Ms Kohler-Barnard was pleased with the legal input. However, she was concerned when she read a piece which quoted the Minister extensively and her threats to declare the current board delinquent for reckless trading. It had gone on to refer to the failure to submit a revenue plan in June, and the losses and decline in revenue. She had demanded a plan ten days before the board was dissolved. If she went ahead to declare them delinquent, was she not trying to influence the outcome of this process? It was not appropriate for the Minister to come out shortly before this process commenced. It may not be a coincidence.

Mr Tetyana said that this would be beyond the scope of the legal opinion to comment on. He had not had sight of this statement.

The Chairperson agreed, saying this statement had no bearing on the work of the sub-committee. The statement had a bearing on the current members of the board, not the new board that the Committee was in the process of recommending for the appointment.

The legal adviser had provided a sense of how the sub-committee may proceed. When it reports, it must do so comprehensively and be seen to have considered the public's views. The ultimate recommendation rested with the Committee having applied its mind within the scope of its responsibilities and the law.

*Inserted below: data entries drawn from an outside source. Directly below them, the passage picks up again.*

(** * Layout.js of the N2 viewer: a shallow embedding and its properties

    The embedding follows
    [openmdao/visualization/n2_viewer/gen/Layout.js].  The model tree
    ([OmTreeNode]) is immutable structure; everything the layout mutates
    on a node ([node.draw], [node.textOpacity], ...) lives in a heap
    indexed by the node's identity, so that reads through references
    ([this.zoomedElement], [node.parentComponent], [earliestMinimizedParent],
    [this.model.root]) see the writes the source makes through aliases.

    JavaScript numbers that hold pixel or normalized values are kept
    abstract behind the interface [JSNumber]; the functions are written
    once against it.  Two instances are given: IEEE binary64 (what a
    JavaScript engine computes) and exact rationals extended with NaN.
    Counts ([numLeaves], [depth], array lengths) are integers. *)

From Stdlib Require Import ZArith List Bool String Ascii Lia.
From Stdlib Require Import QArith Qminmax.
From Stdlib Require Import Floats Uint63.
Import ListNotations.
Local Open Scope Z_scope.
Local Open Scope bool_scope.

Set Implicit Arguments.
#[local] Set Warnings "-register-all".

(** ** JavaScript numbers *)

(** The operations of [Number] that Layout.js uses. *)
Class JSNumber (num : Type) : Type := {
  of_int : Z -> num;             (* an integer-valued number *)
  lit_1em6 : num;                (* the literal 1e-6 *)
  lit_1em3 : num;                (* the literal 1e-3 *)
  lit_half : num;                (* the literal 0.5 *)
  lit_nan : num;                 (* ToNumber(undefined) *)
  nadd : num -> num -> num;      (* a + b *)
  nsub : num -> num -> num;      (* a - b *)
  nmul : num -> num -> num;      (* a * b *)
  ndiv : num -> num -> num;      (* a / b *)
  nmax : num -> num -> num;      (* Math.max(a, b) *)
  nlt : num -> num -> bool;      (* a < b *)
  nle : num -> num -> bool;      (* a <= b *)
  truthy : num -> bool;          (* ToBoolean(a) *)
  (* what the literal 1e-6 denotes is above 0 and is not 0 *)
  lit_1em6_positive : nlt (of_int 0) lit_1em6 = true;
  lit_1em6_nonzero : truthy lit_1em6 = true
}.

(** [a > b] and [a >= b] are [b < a] and [b <= a]. *)
Definition ngt {num} `{JSNumber num} (a b : num) : bool := nlt b a.
Definition nge {num} `{JSNumber num} (a b : num) : bool := nle b a.

Module Binary64.

(** [Math.max]: NaN if either argument is NaN, and +0 above -0. *)
Definition max (a b : float) : float :=
  if PrimFloat.is_nan a || PrimFloat.is_nan b then nan
  else if PrimFloat.ltb a b then b
  else if PrimFloat.ltb b a then a
  else if PrimFloat.get_sign a then b else a.

Definition of_Z (z : Z) : float :=
  if z <? 0 then PrimFloat.opp (PrimFloat.of_uint63 (Uint63.of_Z (- z)))
  else PrimFloat.of_uint63 (Uint63.of_Z z).

(** NaN, +0 and -0 are falsy. *)
Definition to_boolean (a : float) : bool :=
  negb (PrimFloat.is_nan a || PrimFloat.eqb a PrimFloat.zero).

#[global] Instance number : JSNumber float := {
  of_int := of_Z;
  lit_1em6 := 0x1.0c6f7a0b5ed8dp-20%float;
  lit_1em3 := 0x1.0624dd2f1a9fcp-10%float;
  lit_half := 0.5%float;
  lit_nan := nan;
  nadd := PrimFloat.add;
  nsub := PrimFloat.sub;
  nmul := PrimFloat.mul;
  ndiv := PrimFloat.div;
  nmax := max;
  nlt := PrimFloat.ltb;
  nle := PrimFloat.leb;
  truthy := to_boolean;
  lit_1em6_positive := eq_refl;
  lit_1em6_nonzero := eq_refl
}.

Mr Molala emphasised the point that it would not be proper for the sub-committee to attach all the information when it could deal with it. The recommendation that would be made would have considered all the submitted information, so it would not be proper to recommend a name and write something negative close to the name. After considering all the relevant information, the sub-committee was responsible for looking at all these matters and making a clear decision. Everything would be raised to the Committee, and it must finalise the matter and present the final decision. The same people could still write to the President or the National Assembly if there were serious issues with the recommended candidates.

The Chairperson said it was a distinction between what was recommended as a decision, and the report. The report could not ignore that the Committee had considered and sought legal advice on everything raised. It must apply its mind to all facts available before it.

The sub-committee would place on record what had been received from the public comments. Some comments were about removing some of the candidates from the shortlisting. The sub-committee had decided to obtain legal advice on how it could proceed further, given the objections that had come from the public comments.

Ms Portia Ntabeni, Committee Coordinator, shared with the sub-committee further comments that had been received from the public after the interviews. These comments involved Mr Mohuba and Ms Batyi. The comments were received from SOS Coalition, Public Interest South Africa, and the Property Practitioners Regulatory Authority.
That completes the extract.